[Collected data]
BEGIN

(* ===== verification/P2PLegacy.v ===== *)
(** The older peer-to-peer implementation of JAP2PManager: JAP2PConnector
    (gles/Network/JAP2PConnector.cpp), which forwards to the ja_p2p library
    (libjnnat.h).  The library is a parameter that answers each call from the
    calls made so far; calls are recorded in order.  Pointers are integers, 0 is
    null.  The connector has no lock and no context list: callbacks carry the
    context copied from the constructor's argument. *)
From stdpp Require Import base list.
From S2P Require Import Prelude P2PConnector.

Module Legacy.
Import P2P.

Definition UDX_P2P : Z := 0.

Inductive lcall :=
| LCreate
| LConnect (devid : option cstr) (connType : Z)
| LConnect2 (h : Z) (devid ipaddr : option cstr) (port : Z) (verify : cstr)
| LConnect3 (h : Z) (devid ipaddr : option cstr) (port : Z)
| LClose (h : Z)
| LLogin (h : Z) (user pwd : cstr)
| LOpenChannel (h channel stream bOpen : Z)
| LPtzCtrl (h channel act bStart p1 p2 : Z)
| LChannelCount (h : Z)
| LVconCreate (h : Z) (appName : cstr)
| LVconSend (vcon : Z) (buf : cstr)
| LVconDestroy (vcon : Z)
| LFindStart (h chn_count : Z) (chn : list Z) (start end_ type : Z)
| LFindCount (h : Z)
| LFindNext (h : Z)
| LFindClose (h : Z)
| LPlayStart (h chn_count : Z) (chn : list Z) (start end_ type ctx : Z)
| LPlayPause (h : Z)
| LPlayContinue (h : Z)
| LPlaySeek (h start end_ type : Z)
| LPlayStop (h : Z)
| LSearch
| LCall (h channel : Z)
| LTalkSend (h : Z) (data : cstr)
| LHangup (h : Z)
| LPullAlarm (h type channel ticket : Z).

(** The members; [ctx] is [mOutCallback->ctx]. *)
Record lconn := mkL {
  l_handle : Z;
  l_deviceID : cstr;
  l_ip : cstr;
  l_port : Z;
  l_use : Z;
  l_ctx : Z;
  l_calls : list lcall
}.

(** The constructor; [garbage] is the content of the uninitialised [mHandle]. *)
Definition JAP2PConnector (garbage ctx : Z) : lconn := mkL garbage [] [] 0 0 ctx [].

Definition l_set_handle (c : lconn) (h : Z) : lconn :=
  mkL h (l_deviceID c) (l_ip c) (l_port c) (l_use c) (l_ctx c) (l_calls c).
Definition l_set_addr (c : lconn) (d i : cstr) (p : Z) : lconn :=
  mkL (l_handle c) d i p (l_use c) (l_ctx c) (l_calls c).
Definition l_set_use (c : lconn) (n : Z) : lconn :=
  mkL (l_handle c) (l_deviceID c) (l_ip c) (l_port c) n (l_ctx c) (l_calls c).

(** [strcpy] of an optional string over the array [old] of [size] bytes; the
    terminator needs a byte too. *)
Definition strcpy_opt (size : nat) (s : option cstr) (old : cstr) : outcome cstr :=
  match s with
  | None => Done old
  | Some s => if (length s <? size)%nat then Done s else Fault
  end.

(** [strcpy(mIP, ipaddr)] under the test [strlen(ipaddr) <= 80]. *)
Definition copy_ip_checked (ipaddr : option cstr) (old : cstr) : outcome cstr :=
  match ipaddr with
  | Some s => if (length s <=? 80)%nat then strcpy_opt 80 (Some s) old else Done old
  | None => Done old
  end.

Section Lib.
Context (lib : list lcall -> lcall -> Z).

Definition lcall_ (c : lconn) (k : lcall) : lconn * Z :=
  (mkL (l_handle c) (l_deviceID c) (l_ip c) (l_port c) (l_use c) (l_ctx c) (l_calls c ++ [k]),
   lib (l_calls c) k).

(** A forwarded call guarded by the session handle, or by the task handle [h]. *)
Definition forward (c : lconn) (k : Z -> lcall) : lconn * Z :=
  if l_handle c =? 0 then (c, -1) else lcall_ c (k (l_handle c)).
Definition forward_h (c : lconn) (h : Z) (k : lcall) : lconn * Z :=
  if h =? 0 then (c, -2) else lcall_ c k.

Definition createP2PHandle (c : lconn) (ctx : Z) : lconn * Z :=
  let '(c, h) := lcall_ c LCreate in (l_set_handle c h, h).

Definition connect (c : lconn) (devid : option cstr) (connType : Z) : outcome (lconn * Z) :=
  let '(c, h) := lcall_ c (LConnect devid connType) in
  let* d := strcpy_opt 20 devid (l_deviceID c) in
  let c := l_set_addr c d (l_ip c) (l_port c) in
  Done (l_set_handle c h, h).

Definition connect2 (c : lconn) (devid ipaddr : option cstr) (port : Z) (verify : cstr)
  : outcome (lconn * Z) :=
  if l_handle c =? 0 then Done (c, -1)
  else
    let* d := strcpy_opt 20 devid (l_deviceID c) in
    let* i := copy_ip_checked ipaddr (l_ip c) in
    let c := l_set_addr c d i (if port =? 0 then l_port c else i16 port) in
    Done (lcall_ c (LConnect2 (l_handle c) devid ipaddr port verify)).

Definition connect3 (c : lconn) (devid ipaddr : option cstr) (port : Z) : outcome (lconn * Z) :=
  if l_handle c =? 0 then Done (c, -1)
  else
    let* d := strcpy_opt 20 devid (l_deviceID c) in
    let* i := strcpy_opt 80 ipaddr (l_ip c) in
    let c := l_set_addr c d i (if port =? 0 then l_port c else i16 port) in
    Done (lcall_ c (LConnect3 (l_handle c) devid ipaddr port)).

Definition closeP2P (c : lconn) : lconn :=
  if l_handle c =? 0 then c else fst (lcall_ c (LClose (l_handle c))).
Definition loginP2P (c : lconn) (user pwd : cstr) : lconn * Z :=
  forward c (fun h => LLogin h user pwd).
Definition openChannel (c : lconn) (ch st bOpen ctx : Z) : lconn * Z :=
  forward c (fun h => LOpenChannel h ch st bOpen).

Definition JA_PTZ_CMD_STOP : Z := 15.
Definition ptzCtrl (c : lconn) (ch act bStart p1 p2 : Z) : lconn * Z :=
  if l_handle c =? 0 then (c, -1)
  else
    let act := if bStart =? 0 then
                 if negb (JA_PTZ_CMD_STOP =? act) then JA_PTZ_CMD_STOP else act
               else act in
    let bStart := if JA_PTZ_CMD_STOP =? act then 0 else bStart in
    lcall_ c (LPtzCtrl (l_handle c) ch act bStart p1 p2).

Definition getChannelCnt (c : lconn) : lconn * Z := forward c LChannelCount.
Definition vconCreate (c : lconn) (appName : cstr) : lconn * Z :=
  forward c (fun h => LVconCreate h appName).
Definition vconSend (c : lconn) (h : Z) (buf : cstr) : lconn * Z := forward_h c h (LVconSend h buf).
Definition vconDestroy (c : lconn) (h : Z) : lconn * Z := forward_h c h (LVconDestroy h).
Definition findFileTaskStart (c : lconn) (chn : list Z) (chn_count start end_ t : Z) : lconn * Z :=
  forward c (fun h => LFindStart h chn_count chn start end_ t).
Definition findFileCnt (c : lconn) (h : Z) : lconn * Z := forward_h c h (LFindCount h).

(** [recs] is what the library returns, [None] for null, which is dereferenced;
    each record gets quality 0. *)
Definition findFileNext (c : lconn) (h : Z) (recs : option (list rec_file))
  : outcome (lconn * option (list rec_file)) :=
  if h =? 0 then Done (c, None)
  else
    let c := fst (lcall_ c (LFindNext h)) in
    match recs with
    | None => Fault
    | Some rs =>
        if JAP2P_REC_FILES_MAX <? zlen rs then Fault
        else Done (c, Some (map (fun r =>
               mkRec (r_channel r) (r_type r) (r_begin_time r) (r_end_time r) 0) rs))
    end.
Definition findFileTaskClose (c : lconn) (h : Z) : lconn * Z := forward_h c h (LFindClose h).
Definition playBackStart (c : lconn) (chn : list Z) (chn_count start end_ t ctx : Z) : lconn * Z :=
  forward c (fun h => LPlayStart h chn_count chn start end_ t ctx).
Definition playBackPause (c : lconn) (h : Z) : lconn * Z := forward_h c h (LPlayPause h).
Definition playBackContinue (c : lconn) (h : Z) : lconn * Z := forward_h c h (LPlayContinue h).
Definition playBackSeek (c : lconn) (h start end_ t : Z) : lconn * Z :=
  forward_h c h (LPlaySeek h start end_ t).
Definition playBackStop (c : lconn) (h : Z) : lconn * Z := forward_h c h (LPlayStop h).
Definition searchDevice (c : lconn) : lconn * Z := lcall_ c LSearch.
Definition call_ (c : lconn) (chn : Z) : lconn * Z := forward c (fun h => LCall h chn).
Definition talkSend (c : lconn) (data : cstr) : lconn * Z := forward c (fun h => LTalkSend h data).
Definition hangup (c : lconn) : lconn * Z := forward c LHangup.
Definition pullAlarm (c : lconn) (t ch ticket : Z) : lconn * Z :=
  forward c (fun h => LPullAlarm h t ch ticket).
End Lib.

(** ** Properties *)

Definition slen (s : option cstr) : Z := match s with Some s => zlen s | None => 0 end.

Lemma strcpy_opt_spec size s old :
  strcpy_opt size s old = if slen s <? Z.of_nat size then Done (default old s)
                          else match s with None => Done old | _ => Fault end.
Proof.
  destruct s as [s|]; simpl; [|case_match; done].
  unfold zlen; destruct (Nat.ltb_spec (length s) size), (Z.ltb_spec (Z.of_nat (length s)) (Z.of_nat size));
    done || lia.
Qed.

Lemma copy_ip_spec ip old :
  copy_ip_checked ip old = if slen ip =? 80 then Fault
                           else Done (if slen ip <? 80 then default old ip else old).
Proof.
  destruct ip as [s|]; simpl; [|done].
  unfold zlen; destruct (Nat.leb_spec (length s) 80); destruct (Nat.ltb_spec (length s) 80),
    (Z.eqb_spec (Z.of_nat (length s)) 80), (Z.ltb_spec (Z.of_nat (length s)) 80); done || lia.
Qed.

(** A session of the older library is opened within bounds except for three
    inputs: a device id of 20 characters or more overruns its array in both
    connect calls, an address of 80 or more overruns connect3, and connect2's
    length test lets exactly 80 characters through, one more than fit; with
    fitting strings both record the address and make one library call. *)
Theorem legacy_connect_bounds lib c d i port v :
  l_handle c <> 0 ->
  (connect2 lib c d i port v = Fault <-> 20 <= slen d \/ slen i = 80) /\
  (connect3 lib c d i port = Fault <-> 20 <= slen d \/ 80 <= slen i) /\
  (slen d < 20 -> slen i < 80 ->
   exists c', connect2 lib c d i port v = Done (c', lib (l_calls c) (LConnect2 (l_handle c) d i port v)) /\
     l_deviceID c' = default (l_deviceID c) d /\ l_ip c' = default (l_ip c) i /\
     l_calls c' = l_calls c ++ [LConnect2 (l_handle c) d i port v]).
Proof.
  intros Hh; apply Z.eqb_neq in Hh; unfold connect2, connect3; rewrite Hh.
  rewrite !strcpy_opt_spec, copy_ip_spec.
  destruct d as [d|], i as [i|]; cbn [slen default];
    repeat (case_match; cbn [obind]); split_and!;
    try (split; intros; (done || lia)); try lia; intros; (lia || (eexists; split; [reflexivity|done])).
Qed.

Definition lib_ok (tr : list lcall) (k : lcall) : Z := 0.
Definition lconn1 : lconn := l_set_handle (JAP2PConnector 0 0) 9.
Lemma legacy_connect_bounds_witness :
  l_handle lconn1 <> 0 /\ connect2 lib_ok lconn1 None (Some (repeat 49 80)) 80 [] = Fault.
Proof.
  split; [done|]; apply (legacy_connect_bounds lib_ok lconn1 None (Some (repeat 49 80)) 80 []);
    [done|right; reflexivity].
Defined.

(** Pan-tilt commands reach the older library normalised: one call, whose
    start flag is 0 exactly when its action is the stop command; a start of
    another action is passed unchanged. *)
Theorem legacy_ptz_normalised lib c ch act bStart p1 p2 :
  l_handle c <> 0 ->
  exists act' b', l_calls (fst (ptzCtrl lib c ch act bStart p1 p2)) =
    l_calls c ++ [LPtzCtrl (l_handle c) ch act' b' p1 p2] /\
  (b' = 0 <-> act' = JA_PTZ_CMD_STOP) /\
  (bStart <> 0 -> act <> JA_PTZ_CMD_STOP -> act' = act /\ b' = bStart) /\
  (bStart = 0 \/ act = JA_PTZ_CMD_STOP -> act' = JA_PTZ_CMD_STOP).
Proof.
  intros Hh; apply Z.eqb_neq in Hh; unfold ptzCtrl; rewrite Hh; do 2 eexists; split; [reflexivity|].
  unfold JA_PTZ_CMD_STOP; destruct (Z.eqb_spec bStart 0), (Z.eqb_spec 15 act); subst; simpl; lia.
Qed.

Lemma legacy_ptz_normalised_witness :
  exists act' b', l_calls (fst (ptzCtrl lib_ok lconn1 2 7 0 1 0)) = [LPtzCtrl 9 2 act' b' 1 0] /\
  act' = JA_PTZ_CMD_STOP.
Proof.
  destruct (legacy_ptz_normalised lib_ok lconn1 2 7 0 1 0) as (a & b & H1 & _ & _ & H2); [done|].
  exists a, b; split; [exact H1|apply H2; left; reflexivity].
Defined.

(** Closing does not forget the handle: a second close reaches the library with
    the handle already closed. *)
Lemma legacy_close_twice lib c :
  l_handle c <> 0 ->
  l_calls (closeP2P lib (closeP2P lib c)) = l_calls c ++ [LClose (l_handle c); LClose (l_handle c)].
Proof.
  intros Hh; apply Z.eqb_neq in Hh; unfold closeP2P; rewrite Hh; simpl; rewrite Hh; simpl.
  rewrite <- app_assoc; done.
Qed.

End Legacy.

END
BEGIN

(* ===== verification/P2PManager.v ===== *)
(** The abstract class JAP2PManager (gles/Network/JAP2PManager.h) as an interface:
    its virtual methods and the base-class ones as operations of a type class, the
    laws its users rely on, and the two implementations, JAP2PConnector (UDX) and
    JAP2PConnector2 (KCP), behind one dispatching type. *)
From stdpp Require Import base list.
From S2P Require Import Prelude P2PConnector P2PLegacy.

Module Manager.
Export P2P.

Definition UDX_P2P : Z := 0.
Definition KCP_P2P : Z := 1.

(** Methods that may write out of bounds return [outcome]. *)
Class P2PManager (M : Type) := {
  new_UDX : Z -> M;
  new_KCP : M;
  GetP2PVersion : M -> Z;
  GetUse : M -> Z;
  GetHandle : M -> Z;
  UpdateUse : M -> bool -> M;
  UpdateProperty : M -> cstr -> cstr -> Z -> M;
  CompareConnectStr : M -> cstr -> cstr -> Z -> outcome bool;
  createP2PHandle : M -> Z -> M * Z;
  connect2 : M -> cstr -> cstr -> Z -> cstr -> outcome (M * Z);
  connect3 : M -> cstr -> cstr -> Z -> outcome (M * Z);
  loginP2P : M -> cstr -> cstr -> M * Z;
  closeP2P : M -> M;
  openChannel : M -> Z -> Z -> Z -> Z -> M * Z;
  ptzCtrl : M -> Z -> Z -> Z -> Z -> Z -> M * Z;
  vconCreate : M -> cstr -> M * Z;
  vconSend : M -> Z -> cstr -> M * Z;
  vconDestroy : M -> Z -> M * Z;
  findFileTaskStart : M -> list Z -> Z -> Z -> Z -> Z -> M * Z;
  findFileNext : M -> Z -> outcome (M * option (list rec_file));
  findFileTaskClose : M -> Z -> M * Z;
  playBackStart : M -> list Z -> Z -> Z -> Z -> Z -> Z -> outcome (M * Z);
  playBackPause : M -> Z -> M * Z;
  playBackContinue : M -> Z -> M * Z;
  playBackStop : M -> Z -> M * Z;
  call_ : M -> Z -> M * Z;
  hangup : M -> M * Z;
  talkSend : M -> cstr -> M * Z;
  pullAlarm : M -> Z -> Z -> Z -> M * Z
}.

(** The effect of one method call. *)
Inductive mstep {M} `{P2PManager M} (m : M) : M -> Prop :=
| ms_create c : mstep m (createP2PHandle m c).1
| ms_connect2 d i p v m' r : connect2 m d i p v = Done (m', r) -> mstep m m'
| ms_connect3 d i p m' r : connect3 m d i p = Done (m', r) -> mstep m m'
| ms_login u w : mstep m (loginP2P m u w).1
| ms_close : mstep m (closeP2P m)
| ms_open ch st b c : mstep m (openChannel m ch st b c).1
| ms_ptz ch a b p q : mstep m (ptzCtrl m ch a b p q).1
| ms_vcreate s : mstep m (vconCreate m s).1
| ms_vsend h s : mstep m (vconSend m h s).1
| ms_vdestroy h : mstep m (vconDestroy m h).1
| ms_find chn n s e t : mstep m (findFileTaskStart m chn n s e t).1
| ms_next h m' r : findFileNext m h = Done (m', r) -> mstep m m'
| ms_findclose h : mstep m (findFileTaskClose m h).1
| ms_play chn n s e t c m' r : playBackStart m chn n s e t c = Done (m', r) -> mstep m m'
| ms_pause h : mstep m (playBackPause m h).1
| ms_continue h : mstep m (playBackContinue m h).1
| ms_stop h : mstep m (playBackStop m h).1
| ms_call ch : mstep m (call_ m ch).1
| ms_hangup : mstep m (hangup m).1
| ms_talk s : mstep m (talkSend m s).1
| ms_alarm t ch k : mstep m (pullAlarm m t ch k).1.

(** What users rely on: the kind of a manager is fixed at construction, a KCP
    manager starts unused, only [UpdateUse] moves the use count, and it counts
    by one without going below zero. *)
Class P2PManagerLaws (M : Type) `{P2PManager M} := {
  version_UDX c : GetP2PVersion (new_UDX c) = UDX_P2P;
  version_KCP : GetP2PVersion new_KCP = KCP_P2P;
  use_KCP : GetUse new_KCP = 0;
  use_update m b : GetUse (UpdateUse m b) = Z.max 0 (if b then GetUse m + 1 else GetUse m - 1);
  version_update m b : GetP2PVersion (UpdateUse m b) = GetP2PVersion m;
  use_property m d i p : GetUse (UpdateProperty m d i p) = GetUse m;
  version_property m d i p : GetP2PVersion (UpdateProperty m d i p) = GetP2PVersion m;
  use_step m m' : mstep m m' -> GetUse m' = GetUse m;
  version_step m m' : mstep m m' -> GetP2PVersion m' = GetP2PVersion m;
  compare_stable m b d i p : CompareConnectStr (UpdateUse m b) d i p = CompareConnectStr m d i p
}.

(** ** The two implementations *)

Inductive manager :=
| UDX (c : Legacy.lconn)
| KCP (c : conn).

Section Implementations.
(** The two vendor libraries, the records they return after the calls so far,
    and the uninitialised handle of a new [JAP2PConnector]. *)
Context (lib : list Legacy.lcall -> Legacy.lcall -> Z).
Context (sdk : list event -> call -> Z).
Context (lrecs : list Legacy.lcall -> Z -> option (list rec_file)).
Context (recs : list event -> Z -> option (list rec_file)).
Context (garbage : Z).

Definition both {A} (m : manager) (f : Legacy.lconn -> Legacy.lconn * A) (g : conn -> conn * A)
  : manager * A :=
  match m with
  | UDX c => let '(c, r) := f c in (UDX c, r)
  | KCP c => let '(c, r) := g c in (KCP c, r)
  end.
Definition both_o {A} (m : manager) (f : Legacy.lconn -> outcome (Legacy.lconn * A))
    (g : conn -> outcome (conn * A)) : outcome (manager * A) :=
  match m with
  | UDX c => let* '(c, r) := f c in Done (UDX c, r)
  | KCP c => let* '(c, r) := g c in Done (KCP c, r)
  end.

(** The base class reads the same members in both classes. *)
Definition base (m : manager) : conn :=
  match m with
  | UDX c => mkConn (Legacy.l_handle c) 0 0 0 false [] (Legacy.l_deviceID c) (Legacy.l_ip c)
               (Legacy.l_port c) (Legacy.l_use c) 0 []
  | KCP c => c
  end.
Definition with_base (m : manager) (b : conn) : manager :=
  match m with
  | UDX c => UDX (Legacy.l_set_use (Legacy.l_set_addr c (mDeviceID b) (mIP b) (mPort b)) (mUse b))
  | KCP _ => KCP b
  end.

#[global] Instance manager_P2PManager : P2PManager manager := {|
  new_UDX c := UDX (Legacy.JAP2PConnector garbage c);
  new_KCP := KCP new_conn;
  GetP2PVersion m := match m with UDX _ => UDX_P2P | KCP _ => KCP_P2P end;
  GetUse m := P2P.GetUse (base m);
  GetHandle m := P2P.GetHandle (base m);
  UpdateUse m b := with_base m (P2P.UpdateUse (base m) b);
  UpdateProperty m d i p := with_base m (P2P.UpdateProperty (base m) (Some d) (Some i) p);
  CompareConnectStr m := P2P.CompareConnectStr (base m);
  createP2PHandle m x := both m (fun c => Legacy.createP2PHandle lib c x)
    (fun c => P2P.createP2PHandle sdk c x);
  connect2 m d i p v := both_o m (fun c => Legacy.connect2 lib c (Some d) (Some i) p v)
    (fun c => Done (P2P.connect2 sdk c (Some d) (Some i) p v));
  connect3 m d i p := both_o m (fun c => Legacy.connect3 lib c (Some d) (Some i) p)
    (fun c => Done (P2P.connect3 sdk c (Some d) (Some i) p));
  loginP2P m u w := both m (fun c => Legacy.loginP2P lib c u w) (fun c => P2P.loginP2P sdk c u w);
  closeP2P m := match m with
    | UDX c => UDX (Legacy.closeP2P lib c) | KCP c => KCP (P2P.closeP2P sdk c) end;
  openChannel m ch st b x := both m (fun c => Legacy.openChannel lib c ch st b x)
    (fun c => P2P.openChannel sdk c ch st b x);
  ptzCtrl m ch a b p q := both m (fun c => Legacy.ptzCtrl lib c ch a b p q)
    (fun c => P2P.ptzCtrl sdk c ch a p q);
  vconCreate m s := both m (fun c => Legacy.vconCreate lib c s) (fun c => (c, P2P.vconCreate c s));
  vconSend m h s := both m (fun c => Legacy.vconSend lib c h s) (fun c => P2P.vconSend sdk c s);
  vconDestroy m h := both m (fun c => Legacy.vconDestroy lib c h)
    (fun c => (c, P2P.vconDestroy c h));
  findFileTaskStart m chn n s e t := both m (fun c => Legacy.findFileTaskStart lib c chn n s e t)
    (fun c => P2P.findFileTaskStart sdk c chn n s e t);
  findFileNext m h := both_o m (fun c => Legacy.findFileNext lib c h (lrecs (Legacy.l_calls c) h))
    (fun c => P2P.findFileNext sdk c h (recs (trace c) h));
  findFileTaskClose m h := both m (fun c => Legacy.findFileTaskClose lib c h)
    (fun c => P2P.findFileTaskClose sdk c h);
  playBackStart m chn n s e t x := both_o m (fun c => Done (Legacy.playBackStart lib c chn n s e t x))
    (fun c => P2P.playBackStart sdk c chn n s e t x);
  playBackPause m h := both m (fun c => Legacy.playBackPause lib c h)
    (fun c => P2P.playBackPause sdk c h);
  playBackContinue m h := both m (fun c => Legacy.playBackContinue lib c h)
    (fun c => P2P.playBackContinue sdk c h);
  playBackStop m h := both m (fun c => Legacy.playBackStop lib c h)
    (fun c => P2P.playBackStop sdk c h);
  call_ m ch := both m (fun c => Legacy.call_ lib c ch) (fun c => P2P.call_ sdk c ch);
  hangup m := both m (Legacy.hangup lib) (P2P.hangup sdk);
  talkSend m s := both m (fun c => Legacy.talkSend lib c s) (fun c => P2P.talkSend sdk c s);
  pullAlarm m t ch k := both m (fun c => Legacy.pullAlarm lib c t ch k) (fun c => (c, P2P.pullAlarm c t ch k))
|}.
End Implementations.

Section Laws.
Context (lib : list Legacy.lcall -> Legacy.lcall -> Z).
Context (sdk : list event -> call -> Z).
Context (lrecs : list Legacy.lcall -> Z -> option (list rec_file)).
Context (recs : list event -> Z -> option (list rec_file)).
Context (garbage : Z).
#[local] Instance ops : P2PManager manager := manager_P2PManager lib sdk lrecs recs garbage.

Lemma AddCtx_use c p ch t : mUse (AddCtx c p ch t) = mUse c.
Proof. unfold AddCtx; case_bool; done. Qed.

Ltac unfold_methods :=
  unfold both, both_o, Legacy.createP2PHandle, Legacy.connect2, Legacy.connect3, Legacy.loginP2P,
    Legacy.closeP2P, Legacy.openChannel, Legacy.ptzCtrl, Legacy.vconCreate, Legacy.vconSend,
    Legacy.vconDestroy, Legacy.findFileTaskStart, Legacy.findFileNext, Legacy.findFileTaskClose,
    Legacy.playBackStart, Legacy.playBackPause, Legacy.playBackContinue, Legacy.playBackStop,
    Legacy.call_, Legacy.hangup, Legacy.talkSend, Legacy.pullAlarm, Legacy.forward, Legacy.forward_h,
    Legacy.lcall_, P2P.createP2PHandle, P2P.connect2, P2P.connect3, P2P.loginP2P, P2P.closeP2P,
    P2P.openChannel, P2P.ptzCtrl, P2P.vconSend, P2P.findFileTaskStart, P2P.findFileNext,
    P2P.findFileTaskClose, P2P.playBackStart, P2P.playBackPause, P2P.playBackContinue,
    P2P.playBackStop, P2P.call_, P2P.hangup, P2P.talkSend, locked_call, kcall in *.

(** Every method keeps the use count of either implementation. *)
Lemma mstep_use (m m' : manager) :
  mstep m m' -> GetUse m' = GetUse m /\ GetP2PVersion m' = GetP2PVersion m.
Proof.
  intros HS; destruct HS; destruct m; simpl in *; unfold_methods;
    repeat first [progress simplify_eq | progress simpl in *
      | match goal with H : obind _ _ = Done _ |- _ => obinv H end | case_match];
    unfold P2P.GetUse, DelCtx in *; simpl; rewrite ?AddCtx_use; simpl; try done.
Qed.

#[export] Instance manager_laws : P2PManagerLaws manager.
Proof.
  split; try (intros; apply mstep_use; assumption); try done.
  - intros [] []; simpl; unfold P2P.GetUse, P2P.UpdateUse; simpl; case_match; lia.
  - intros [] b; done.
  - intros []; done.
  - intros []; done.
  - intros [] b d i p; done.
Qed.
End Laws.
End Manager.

END

### [Task]
Take the stretch of lines above from the one containing "Definition connect3 (c" through the one containing "let* i := strcpy_opt" and repeat it exactly, adding no other line.

### [Written solution]
Definition connect3 (c : lconn) (devid ipaddr : option cstr) (port : Z) : outcome (lconn * Z) :=
  if l_handle c =? 0 then Done (c, -1)
  else
    let* d := strcpy_opt 20 devid (l_deviceID c) in
    let* i := strcpy_opt 80 ipaddr (l_ip c) in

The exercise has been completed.